**Material to process:**

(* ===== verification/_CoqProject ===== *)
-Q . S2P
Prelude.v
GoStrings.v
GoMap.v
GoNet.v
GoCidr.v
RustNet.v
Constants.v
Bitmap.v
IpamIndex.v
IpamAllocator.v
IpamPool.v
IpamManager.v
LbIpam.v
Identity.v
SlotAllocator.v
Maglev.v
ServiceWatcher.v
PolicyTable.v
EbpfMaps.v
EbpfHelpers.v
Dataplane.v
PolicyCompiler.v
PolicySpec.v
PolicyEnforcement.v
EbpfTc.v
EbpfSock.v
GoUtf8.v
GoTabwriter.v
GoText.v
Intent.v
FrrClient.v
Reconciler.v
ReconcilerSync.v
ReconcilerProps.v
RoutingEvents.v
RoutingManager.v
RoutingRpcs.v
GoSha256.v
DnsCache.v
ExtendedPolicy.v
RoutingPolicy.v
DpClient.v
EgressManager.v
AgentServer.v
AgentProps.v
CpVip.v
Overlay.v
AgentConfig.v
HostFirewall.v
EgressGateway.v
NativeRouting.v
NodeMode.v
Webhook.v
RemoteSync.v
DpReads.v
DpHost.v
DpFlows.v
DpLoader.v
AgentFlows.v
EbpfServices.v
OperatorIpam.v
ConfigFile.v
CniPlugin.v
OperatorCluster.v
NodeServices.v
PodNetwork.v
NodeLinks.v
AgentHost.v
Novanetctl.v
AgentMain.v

---

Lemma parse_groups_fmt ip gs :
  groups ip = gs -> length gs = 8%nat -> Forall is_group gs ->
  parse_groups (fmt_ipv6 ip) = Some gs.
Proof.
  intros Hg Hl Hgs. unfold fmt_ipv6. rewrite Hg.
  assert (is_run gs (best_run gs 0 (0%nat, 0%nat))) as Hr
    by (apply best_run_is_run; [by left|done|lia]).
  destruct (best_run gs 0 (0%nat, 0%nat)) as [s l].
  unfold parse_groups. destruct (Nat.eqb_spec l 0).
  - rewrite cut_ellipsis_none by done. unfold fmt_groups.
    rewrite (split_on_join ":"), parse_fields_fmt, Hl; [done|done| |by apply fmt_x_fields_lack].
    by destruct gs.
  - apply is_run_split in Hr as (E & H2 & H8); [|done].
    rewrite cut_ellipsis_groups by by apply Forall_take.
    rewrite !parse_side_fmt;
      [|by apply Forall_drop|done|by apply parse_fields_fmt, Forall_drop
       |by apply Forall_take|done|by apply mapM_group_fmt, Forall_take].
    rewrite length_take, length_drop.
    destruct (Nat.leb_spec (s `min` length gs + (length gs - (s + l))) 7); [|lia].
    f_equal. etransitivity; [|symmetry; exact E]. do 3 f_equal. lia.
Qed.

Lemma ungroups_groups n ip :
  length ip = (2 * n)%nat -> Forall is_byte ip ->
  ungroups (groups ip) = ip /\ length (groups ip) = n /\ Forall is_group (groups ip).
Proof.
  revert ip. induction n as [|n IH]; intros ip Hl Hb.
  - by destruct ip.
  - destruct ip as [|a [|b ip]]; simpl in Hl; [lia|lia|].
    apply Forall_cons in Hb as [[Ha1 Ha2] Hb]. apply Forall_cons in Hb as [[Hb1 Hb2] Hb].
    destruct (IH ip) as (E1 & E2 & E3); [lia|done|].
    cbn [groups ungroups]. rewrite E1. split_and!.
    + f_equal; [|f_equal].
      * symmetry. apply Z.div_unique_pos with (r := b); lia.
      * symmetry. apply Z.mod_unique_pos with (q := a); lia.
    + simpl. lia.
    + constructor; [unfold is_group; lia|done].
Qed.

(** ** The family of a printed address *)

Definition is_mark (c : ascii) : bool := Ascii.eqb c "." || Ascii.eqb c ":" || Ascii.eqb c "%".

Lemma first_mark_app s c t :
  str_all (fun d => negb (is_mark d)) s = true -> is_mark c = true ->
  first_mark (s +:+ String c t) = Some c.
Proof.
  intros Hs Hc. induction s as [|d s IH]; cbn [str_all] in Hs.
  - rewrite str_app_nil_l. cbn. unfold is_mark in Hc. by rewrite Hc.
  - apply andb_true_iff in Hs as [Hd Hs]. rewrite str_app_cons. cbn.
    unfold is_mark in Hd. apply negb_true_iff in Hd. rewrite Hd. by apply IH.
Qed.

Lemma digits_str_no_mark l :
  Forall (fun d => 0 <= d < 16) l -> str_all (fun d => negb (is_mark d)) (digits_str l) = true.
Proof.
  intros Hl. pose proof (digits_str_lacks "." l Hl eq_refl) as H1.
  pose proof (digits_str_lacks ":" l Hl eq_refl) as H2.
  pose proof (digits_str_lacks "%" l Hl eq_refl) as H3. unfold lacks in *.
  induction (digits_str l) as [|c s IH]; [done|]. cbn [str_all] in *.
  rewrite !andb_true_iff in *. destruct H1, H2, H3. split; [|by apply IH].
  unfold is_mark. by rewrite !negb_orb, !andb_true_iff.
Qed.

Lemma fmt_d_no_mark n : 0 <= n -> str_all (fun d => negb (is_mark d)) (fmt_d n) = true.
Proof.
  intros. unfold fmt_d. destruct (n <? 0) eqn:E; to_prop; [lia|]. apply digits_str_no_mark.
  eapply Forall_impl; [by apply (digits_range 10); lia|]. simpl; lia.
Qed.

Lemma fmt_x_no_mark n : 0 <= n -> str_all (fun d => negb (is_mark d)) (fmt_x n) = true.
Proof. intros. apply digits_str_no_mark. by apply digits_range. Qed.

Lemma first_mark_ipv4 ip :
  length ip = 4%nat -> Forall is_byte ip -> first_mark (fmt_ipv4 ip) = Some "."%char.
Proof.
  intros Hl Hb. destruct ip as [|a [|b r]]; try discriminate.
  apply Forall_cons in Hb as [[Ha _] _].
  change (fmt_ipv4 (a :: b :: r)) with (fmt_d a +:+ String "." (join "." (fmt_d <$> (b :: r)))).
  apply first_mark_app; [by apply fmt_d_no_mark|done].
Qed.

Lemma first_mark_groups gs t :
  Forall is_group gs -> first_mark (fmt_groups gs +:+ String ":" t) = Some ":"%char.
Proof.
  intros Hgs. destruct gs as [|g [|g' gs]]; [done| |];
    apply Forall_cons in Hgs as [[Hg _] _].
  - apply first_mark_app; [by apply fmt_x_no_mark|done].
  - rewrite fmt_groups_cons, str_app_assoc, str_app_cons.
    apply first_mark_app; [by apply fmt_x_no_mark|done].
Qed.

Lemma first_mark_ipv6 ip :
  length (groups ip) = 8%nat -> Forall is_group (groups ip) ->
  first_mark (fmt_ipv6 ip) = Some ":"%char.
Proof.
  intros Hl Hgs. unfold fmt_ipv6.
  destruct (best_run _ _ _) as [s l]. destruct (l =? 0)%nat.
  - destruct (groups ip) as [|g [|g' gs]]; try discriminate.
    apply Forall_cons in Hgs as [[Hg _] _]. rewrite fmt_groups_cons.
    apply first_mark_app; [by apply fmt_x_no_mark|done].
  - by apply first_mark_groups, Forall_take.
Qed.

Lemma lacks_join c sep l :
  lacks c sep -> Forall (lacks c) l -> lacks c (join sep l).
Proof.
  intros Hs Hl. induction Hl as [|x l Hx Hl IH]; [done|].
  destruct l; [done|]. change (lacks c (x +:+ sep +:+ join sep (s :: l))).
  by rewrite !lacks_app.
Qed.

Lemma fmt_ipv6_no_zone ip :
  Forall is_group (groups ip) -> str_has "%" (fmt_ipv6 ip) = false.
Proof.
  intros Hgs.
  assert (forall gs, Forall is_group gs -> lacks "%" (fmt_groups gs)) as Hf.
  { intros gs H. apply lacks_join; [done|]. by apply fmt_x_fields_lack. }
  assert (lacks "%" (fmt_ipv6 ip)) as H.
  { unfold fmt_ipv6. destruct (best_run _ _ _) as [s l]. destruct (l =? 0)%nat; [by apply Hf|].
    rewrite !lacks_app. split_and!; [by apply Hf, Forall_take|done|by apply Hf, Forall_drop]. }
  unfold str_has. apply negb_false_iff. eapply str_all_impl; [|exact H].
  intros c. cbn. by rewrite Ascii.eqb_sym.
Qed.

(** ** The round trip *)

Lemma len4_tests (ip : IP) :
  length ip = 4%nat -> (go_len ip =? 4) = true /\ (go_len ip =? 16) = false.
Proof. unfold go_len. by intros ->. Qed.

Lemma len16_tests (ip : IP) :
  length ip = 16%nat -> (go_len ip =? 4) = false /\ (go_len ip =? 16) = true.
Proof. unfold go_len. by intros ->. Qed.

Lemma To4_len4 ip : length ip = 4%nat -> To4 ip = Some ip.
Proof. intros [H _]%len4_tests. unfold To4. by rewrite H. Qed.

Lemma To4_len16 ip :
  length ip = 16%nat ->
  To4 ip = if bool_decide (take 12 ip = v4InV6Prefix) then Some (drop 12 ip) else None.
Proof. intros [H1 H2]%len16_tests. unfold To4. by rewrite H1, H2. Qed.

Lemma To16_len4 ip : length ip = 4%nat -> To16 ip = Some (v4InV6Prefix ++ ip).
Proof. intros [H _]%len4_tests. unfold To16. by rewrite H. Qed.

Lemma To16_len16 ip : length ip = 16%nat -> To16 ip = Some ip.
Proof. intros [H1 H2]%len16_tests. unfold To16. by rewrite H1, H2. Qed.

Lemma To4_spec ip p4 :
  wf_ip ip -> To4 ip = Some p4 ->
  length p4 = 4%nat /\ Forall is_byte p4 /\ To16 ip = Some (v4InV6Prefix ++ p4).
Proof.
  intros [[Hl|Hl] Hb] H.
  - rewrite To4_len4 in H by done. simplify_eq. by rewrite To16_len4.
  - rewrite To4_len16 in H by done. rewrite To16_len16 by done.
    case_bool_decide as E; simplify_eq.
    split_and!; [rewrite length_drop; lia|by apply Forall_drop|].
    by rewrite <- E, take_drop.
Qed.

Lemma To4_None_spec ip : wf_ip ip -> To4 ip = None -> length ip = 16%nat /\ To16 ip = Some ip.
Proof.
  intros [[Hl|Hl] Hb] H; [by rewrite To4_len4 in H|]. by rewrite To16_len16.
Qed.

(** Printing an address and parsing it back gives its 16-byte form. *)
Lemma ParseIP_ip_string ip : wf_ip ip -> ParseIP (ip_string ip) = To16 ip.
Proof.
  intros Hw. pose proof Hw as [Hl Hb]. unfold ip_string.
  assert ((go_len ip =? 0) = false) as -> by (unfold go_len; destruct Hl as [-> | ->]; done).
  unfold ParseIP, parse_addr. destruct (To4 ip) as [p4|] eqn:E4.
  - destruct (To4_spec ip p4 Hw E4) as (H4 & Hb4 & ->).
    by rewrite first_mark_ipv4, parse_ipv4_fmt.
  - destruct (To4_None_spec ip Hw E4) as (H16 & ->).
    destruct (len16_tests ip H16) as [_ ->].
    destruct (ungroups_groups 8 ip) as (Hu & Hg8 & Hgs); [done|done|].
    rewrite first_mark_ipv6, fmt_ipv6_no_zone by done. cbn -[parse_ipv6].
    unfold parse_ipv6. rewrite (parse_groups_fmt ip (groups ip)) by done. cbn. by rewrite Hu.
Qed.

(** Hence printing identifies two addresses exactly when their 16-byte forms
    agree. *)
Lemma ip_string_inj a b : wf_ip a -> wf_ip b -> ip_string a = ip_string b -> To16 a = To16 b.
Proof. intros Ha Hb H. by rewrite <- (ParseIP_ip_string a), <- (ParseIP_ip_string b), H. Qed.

...

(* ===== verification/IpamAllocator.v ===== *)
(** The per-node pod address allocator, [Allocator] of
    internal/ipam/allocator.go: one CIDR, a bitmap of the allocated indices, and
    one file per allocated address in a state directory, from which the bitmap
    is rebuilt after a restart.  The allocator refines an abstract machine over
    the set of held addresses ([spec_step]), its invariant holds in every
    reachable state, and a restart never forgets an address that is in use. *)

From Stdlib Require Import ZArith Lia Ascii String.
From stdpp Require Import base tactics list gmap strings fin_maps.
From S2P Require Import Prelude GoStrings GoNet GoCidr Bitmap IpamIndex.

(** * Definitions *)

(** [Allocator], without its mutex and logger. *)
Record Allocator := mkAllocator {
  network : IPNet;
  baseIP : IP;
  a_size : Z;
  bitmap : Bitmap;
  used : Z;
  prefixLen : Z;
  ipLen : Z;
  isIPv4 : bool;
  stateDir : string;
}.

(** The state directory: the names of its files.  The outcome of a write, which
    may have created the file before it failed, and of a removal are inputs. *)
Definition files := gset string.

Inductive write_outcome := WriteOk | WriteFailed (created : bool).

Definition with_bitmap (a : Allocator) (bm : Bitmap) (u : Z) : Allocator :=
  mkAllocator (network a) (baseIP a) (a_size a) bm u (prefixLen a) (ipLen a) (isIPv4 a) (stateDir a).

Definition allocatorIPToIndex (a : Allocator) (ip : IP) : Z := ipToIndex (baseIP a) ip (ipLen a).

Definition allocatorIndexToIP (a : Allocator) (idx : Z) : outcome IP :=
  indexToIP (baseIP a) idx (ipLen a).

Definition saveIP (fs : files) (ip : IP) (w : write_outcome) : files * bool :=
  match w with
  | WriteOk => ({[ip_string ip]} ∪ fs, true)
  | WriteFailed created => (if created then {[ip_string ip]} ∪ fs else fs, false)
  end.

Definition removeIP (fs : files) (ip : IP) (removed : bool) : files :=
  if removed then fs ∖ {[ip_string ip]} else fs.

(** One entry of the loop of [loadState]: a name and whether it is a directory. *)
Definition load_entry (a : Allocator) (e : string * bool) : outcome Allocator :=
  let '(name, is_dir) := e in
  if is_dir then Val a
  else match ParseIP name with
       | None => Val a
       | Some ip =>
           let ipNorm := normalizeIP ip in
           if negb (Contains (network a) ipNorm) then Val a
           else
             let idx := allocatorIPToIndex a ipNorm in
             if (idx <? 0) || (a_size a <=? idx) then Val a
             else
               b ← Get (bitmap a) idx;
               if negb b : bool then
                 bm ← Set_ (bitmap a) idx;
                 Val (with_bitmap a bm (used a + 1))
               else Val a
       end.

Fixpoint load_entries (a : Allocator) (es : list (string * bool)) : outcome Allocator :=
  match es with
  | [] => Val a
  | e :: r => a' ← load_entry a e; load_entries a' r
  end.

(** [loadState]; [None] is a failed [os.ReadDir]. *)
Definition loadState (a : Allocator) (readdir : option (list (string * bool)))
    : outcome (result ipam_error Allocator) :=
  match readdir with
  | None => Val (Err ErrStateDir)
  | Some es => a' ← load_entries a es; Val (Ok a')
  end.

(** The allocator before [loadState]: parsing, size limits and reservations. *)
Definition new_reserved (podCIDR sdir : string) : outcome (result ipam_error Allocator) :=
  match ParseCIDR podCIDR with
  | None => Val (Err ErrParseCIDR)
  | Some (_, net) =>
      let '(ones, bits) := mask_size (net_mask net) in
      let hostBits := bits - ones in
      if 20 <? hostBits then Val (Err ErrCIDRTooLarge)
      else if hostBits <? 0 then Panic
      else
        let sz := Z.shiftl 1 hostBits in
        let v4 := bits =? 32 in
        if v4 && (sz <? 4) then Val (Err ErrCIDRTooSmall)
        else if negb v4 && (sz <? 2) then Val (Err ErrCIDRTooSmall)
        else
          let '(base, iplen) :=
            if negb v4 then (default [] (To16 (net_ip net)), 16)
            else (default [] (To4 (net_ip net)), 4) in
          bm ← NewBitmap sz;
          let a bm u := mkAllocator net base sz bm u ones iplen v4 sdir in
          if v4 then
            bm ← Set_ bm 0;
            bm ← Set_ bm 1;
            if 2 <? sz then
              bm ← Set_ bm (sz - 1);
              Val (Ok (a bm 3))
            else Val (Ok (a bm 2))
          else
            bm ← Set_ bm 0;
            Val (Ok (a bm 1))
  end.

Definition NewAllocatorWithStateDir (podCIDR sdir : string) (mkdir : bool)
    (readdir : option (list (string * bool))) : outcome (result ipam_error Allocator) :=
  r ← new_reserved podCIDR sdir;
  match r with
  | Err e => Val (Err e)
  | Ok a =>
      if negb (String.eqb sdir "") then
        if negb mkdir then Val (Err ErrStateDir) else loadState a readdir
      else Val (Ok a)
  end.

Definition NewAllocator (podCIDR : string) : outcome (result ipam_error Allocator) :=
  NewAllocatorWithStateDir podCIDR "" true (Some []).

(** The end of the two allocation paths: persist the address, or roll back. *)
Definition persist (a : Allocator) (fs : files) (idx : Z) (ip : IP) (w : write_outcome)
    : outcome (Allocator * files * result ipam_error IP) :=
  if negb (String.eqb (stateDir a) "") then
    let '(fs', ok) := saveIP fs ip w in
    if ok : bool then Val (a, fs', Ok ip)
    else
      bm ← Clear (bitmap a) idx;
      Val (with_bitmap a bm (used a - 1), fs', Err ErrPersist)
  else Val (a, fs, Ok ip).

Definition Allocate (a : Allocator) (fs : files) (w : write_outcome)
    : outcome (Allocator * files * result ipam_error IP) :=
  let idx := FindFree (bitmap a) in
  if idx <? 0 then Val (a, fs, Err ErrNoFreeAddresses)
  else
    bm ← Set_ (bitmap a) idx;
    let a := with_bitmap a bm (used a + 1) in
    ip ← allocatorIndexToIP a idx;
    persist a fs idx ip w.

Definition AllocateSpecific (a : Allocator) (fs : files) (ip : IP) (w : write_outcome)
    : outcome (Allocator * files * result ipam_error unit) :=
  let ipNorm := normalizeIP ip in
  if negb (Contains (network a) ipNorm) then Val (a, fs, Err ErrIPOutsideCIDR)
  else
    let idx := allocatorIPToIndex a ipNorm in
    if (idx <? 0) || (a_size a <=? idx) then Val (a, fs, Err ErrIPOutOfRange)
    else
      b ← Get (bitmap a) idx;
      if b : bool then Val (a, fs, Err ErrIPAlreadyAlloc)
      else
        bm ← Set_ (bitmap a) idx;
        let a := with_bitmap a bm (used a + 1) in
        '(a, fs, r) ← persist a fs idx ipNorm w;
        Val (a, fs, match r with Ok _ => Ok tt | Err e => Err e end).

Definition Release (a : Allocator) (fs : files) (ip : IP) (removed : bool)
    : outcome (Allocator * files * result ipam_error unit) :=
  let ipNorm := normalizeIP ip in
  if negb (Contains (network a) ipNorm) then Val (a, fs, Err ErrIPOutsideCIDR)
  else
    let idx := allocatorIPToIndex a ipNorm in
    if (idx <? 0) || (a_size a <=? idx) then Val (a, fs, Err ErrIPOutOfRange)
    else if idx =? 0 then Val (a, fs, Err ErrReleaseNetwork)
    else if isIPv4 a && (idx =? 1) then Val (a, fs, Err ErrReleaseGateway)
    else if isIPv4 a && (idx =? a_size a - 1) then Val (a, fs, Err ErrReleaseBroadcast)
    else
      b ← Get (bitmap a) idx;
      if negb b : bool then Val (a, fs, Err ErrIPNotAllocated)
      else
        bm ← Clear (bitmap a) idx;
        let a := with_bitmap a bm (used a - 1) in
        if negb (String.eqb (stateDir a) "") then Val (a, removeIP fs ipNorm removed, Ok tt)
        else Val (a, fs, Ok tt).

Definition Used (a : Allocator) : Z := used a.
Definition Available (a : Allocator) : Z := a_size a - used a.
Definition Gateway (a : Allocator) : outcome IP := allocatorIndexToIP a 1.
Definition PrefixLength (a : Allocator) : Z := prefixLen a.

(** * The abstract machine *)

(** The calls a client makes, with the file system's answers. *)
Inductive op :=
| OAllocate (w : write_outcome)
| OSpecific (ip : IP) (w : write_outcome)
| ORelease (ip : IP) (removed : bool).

**Problem:** Retype the portion of the data above that starts on the line with "(* ===== verification/_CoqProject ===== *)" and finishes on the line with "AgentMain.v", including both of those lines.

**Written response:**
(* ===== verification/_CoqProject ===== *)
-Q . S2P
Prelude.v
GoStrings.v
GoMap.v
GoNet.v
GoCidr.v
RustNet.v
Constants.v
Bitmap.v
IpamIndex.v
IpamAllocator.v
IpamPool.v
IpamManager.v
LbIpam.v
Identity.v
SlotAllocator.v
Maglev.v
ServiceWatcher.v
PolicyTable.v
EbpfMaps.v
EbpfHelpers.v
Dataplane.v
PolicyCompiler.v
PolicySpec.v
PolicyEnforcement.v
EbpfTc.v
EbpfSock.v
GoUtf8.v
GoTabwriter.v
GoText.v
Intent.v
FrrClient.v
Reconciler.v
ReconcilerSync.v
ReconcilerProps.v
RoutingEvents.v
RoutingManager.v
RoutingRpcs.v
GoSha256.v
DnsCache.v
ExtendedPolicy.v
RoutingPolicy.v
DpClient.v
EgressManager.v
AgentServer.v
AgentProps.v
CpVip.v
Overlay.v
AgentConfig.v
HostFirewall.v
EgressGateway.v
NativeRouting.v
NodeMode.v
Webhook.v
RemoteSync.v
DpReads.v
DpHost.v
DpFlows.v
DpLoader.v
AgentFlows.v
EbpfServices.v
OperatorIpam.v
ConfigFile.v
CniPlugin.v
OperatorCluster.v
NodeServices.v
PodNetwork.v
NodeLinks.v
AgentHost.v
Novanetctl.v
AgentMain.v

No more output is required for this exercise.